Collected data
-.-.-

(* ===== verification/VoteCert.v ===== *)
(** * Voting certificates ([certificate/{vote_plan,vote_cast,vote_tally,encrypted_vote_tally}.rs], [vote/payload.rs])

    Vote plans with their proposals, the votes cast, and the two certificates
    of a tally.  The encryption scheme of private votes is an interface: its
    keys, ciphertexts, proofs and shares, their encodings, and the operations
    the ledger calls. *)
From stdpp Require Import pretty.
From S2P Require Import Prelude Codec Key Value Time Addr Input Transaction PoolCert Tokens Config Governance.
Local Open Scope Z_scope.

(** What the vote ledger uses of [chain_vote]. *)
Class Election := {
  Crs : Type; ElectionPublicKey : Type; MemberPublicKey : Type; Ciphertext : Type;
  ProofOfCorrectVote : Type; Ballot : Type; EncryptedTally : Type; TallyDecryptShare : Type;
  BallotVerificationError : Type;
  CIPHERTEXT_LEN : nat;
  ciphertext_to_bytes : Ciphertext → list Z;
  ciphertext_from_bytes : list Z → option Ciphertext;
  proof_bytes : ProofOfCorrectVote → list Z;
  proof_read : Reader ProofOfCorrectVote;
  MEMBER_KEY_LEN : nat;
  member_key_to_bytes : MemberPublicKey → list Z;
  member_key_from_bytes : list Z → option MemberPublicKey;
  share_bytes_len : nat → nat;
  share_to_bytes : TallyDecryptShare → list Z;
  share_from_bytes : list Z → option TallyDecryptShare;
  share_options : TallyDecryptShare → nat;
  crs_from_hash : list Z → Crs;
  election_key_from_participants : list MemberPublicKey → ElectionPublicKey;
  ballot_try_from : list Ciphertext → ProofOfCorrectVote → Crs → ElectionPublicKey →
    outcome BallotVerificationError Ballot;
  encrypted_tally_new : nat → ElectionPublicKey → Crs → EncryptedTally;
  encrypted_tally_add : EncryptedTally → Ballot → Z → EncryptedTally;
  tally_verify : list Z → EncryptedTally → list MemberPublicKey → list TallyDecryptShare → bool }.

(** ** [payload.rs] *)
Inductive PayloadType := PayPublic | PayPrivate.
#[export] Instance PayloadType_eq_dec : EqDecision PayloadType.
Proof. solve_decision. Defined.
Definition payload_type_byte (t : PayloadType) : Z := match t with PayPublic => 1 | PayPrivate => 2 end.
Inductive TryFromIntError := FromZero | FromInvalidValue (value : Z).
Definition try_from_int_display (e : TryFromIntError) : string :=
  match e with
  | FromZero => "Found a `0` PayloadType. This is unexpected and known to be an error to read a 0."
  | FromInvalidValue _ => "invalid value for a PayloadType"
  end.
Definition payload_type_try_from (value : Z) : outcome TryFromIntError PayloadType :=
  if value =? 0 then Err FromZero else if value =? 1 then Ok PayPublic else if value =? 2 then Ok PayPrivate
  else Err (FromInvalidValue value).
Definition payload_type_read : Reader PayloadType :=
  v ← get_u8; reader_of (λ e, StructureInvalid (try_from_int_display e)) (payload_type_try_from v).

(** ** Identifiers and proofs of the committee *)
Abbreviation VotePlanId := (list Z).
Abbreviation ExternalProposalId := (list Z).
Definition committee_read : Reader CommitteeId :=
  slice ← get_slice COMMITTEE_ID_SIZE;
  match committee_try_from slice with
  | Some c => mret c
  | None => read_fail (StructureInvalid ("Not enough bytes, expected " +:+ pretty COMMITTEE_ID_SIZE
                         +:+ " but received " +:+ pretty (length slice)))
  end.
(** [CommitteeId::public_key]: expects a valid key. *)
Definition committee_public_key (id : CommitteeId) : outcome infallible PublicKey :=
  unwrap (public_from_binary id).
Record CommitteeProof := mkCommitteeProof { cp_id : CommitteeId; cp_signature : list Z }.
Definition committee_proof_bytes (p : CommitteeProof) : list Z := cp_id p ++ cp_signature p.
Definition committee_proof_serialize_in (p : CommitteeProof) (bb : ByteBuilder) : ByteBuilder :=
  bb_bytes (bb_bytes bb (cp_id p)) (cp_signature p).
Definition committee_proof_read : Reader CommitteeProof :=
  id ← committee_read; signature ← single_binding_read; mret (mkCommitteeProof id signature).

(** ** [vote_plan.rs] *)
Inductive VoteAction :=
| OffChain | VTreasury (action : TreasuryGovernanceAction) | VParameters (action : ParametersGovernanceAction).
Record Proposal := mkProposal { external_id : ExternalProposalId; prop_options : Options; prop_action : VoteAction }.
Abbreviation Proposals := (list Proposal).
Definition PROPOSALS_MAX_LEN : nat := 255.
Definition proposals_full (p : Proposals) : bool := (PROPOSALS_MAX_LEN <=? length p)%nat.
(** [push]: the proposals and whether it was a success. *)
Definition proposals_push (p : Proposals) (x : Proposal) : Proposals * bool :=
  if proposals_full p then (p, false) else (p ++ [x], true).

Definition proposal_check_governance (g : Governance) (p : Proposal) : bool :=
  match prop_action p with
  | OffChain => true
  | VParameters action =>
      bool_decide (gc_options (parameters_criteria_for (gov_parameters g) (parameters_to_type action)) = prop_options p)
  | VTreasury action =>
      bool_decide (gc_options (treasury_criteria_for (gov_treasury g) (treasury_to_type action)) = prop_options p)
  end.
Definition vote_action_serialize_in (a : VoteAction) (bb : ByteBuilder) : ByteBuilder :=
  match a with
  | OffChain => bb_u8 bb 0
  | VTreasury action => bb_sub (bb_u8 bb 1) (treasury_action_serialize_in action)
  | VParameters action => bb_sub (bb_u8 bb 2) (parameters_action_serialize_in action)
  end.
Definition proposal_serialize_in (bb : ByteBuilder) (p : Proposal) : ByteBuilder :=
  bb_sub (bb_u8 (bb_bytes bb (external_id p)) (options_as_byte (prop_options p)))
    (vote_action_serialize_in (prop_action p)).
Definition vote_action_read : Reader VoteAction :=
  t ← get_u8;
  if t =? 0 then mret OffChain
  else if t =? 1 then action ← treasury_action_read; mret (VTreasury action)
  else if t =? 2 then action ← parameters_action_read; mret (VParameters action)
  else read_fail (UnknownTag t).
Definition invalid_options_display (e : InvalidOptionsLength) : string :=
  match e with InvalidOptions n => "Invalid multi choice option " +:+ pretty n end.
Definition options_read : Reader Options :=
  num_choices ← get_u8;
  reader_of (λ e, StructureInvalid (invalid_options_display e)) (options_new_length num_choices).
Definition proposal_read : Reader Proposal :=
  external_id ← read_array 32; options ← options_read; action ← vote_action_read;
  mret (mkProposal external_id options action).

Section certificates.
Context `{Election}.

-.-.-

▶ About this task: Starting at the top of the data above, repeat every line exactly until the line containing "Vote plans with" has been given, then stop.

▶ Written response:
(* ===== verification/VoteCert.v ===== *)
(** * Voting certificates ([certificate/{vote_plan,vote_cast,vote_tally,encrypted_vote_tally}.rs], [vote/payload.rs])

    Vote plans with their proposals, the votes cast, and the two certificates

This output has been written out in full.